[Input material Boundary: Start]
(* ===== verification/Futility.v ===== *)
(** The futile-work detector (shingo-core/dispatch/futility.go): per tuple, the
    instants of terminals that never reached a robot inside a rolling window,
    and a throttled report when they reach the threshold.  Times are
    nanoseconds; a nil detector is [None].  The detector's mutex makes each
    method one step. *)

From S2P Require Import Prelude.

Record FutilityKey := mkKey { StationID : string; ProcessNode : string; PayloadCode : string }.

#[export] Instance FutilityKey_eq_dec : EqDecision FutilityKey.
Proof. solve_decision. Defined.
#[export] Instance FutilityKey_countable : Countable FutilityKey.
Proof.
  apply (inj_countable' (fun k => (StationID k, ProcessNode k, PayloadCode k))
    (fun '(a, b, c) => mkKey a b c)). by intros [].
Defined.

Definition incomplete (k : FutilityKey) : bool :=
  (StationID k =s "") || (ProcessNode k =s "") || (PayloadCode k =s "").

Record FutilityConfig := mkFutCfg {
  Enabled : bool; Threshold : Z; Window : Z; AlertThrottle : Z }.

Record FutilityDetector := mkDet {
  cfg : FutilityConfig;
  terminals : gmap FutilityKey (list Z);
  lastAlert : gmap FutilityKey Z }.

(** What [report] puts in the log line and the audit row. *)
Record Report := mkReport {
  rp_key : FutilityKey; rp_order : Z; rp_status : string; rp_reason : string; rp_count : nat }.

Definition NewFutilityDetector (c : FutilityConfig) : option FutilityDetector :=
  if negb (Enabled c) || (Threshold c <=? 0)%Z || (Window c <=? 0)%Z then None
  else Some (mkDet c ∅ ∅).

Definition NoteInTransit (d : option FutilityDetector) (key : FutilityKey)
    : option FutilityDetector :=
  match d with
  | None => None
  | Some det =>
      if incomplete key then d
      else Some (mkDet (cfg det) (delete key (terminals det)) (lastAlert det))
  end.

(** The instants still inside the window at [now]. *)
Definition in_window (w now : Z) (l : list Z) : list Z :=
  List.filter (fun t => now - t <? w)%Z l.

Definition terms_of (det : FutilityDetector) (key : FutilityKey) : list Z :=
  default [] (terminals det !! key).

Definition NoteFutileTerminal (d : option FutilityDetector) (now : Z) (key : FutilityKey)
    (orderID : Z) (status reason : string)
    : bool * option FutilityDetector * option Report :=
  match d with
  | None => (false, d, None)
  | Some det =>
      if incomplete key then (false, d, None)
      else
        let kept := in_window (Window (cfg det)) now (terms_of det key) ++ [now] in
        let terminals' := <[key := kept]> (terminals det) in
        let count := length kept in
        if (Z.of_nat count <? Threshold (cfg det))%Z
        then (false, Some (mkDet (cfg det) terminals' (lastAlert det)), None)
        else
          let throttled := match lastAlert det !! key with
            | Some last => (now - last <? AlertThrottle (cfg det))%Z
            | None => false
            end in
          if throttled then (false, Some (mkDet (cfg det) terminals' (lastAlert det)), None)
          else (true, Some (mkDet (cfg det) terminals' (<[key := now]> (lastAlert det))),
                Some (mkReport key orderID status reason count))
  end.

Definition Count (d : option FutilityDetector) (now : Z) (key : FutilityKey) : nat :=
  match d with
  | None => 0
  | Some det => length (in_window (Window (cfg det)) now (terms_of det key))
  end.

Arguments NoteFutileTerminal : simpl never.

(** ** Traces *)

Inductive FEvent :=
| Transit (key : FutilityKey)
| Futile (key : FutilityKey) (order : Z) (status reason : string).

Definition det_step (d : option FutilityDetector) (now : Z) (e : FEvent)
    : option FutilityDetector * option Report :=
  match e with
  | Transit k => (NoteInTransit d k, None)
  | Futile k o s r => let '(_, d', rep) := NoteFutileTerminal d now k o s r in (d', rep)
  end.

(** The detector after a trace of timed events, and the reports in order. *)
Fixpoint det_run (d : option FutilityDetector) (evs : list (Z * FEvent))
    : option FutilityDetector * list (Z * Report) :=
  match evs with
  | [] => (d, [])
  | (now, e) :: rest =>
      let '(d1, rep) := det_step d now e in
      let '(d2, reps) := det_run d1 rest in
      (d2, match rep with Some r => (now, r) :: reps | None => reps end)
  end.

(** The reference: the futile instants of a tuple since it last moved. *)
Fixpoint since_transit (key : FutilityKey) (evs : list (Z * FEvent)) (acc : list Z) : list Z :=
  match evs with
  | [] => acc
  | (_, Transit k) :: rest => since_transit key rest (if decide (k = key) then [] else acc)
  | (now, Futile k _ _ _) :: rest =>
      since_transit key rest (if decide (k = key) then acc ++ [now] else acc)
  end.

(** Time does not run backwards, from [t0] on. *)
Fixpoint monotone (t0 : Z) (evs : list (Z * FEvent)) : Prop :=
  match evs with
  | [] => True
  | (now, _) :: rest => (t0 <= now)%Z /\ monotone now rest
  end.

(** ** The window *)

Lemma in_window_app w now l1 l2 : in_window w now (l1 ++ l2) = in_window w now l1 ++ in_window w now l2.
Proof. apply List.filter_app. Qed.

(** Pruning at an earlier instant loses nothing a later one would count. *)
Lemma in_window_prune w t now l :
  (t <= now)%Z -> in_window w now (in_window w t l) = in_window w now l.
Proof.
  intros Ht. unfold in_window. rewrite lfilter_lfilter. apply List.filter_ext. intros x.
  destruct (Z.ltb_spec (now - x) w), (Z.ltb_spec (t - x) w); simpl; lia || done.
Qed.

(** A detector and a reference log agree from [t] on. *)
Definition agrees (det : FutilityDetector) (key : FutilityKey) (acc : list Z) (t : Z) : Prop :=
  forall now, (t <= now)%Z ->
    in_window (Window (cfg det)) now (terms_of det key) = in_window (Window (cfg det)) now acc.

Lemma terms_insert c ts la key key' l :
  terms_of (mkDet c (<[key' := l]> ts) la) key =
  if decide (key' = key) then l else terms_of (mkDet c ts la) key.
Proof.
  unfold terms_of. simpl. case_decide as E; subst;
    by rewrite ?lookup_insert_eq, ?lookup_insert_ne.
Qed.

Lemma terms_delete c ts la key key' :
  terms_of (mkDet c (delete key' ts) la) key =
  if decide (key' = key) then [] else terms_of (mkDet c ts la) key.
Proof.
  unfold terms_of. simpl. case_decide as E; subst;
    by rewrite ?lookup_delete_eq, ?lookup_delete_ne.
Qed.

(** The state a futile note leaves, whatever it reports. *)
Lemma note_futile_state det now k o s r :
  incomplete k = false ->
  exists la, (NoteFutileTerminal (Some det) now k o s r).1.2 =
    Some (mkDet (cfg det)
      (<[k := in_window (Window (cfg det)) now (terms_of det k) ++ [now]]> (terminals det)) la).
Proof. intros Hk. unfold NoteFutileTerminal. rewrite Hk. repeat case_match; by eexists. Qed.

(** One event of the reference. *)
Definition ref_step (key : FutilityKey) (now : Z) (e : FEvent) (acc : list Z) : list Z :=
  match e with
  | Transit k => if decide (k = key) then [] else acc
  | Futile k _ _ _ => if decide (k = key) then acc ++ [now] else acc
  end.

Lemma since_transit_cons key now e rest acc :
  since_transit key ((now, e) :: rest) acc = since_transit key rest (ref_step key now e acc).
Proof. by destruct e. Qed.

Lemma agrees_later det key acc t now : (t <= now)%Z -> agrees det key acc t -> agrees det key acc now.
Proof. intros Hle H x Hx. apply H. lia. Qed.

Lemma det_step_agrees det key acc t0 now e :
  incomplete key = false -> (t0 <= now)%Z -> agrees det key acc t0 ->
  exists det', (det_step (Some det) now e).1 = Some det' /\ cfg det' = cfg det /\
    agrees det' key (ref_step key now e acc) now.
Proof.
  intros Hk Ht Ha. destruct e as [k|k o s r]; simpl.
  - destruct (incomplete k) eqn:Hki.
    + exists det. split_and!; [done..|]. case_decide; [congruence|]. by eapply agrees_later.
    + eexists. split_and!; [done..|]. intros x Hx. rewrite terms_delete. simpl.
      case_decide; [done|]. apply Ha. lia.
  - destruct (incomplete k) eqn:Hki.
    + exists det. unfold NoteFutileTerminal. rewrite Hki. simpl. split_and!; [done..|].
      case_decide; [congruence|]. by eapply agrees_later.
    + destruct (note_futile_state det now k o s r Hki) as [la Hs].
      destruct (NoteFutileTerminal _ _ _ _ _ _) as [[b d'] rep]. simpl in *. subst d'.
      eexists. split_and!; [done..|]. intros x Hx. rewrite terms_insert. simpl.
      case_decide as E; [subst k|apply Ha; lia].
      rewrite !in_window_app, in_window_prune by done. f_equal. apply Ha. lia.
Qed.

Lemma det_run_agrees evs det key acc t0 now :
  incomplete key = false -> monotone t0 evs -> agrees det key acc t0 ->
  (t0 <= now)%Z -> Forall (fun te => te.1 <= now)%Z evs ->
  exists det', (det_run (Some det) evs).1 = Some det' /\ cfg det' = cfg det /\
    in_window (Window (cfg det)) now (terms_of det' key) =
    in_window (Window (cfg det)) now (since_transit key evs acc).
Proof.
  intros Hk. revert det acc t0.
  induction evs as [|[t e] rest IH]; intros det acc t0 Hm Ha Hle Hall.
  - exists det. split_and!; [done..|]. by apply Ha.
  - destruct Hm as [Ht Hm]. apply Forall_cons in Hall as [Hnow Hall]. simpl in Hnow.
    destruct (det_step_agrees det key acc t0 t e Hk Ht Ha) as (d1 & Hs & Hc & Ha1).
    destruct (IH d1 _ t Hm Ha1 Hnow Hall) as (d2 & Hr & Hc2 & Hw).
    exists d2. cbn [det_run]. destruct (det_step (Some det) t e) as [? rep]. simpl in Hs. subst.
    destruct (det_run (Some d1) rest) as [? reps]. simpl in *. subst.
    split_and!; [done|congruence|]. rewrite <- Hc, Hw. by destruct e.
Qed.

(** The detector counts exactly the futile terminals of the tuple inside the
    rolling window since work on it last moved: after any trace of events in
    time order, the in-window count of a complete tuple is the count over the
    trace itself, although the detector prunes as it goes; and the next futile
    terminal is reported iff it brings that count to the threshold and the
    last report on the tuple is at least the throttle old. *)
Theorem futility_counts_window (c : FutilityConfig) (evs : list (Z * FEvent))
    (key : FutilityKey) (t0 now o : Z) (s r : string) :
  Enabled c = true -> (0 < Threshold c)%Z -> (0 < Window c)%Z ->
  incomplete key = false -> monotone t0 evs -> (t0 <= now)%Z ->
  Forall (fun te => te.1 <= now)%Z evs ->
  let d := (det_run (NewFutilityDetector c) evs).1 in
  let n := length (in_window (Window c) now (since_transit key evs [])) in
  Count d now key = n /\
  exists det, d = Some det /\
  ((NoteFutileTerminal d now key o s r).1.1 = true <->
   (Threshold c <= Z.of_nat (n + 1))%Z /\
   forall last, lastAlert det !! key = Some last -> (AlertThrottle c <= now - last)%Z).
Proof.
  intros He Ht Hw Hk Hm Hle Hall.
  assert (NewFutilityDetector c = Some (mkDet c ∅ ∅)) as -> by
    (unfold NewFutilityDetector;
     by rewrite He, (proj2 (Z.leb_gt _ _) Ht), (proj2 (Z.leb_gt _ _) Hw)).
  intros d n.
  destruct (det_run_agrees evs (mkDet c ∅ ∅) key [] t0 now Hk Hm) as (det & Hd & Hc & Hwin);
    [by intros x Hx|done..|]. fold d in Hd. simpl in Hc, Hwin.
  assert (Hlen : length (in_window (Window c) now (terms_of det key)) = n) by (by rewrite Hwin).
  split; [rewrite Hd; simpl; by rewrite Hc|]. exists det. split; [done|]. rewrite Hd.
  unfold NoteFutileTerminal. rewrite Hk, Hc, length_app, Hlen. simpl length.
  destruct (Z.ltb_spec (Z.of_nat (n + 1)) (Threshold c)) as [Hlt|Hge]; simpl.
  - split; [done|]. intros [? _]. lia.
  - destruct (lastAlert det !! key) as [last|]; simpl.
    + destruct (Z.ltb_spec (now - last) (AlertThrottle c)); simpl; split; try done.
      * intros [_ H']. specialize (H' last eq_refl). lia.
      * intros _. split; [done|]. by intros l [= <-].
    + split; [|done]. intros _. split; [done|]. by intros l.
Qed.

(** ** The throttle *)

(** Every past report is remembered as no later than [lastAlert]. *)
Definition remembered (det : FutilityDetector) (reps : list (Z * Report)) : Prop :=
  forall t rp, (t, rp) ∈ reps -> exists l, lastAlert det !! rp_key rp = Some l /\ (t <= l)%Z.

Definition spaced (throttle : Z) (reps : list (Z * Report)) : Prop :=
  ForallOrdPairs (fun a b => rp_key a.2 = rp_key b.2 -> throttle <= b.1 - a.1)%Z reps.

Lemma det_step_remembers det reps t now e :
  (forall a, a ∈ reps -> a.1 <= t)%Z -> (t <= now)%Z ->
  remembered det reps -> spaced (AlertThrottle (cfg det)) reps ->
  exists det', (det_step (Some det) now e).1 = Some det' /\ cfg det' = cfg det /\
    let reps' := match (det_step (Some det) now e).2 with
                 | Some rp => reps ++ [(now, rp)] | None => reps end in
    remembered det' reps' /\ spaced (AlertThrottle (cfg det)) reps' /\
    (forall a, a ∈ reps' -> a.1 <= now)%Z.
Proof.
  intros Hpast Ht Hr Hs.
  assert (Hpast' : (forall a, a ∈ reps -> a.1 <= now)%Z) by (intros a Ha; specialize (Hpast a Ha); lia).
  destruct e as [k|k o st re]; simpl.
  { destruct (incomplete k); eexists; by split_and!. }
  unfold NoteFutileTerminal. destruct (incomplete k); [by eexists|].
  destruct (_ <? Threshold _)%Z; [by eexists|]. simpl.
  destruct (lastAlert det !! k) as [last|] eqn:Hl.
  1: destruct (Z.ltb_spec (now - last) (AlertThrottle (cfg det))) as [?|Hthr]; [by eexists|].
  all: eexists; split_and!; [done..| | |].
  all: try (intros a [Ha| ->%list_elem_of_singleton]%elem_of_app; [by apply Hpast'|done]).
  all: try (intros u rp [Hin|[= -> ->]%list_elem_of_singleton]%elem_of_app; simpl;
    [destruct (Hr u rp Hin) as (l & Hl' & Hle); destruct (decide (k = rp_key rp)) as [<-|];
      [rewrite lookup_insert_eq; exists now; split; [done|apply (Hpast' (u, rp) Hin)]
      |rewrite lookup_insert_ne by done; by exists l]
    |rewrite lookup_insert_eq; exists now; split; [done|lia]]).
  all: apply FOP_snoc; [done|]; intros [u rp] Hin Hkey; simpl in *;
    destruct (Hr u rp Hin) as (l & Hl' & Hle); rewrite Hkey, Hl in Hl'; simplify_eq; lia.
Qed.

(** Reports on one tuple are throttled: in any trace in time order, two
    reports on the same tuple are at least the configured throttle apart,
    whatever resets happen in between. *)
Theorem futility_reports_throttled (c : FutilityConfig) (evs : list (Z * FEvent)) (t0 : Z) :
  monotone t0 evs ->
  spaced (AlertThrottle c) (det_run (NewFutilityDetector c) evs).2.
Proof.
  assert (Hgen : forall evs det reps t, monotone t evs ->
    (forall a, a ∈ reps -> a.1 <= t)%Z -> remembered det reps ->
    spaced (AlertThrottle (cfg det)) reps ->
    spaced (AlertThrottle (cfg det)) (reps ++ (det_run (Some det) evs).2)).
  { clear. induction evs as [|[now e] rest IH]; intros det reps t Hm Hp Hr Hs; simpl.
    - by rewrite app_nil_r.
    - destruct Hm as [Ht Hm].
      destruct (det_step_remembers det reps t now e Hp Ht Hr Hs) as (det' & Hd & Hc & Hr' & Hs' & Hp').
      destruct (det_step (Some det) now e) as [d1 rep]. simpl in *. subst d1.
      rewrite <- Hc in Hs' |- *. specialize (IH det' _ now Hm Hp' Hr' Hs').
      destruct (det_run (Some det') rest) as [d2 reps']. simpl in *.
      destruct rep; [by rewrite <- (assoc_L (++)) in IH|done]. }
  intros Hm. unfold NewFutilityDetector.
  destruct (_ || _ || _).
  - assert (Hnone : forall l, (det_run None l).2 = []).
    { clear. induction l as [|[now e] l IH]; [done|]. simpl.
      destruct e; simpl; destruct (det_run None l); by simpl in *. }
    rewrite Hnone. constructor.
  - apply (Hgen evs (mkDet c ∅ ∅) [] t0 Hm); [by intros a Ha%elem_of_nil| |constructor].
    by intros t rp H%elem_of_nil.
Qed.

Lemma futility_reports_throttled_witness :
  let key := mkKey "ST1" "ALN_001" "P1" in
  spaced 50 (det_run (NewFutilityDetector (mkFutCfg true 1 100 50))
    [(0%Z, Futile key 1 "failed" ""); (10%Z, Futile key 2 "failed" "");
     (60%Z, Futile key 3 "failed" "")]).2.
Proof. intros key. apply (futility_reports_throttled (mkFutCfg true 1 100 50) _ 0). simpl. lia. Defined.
[Input material Boundary: End]
**Exercise instructions:** Every line from the first entry to the line containing "instants of terminals" should be transcribed exactly, and nothing beyond it.

**Reply to the exercise:**
(* ===== verification/Futility.v ===== *)
(** The futile-work detector (shingo-core/dispatch/futility.go): per tuple, the
    instants of terminals that never reached a robot inside a rolling window,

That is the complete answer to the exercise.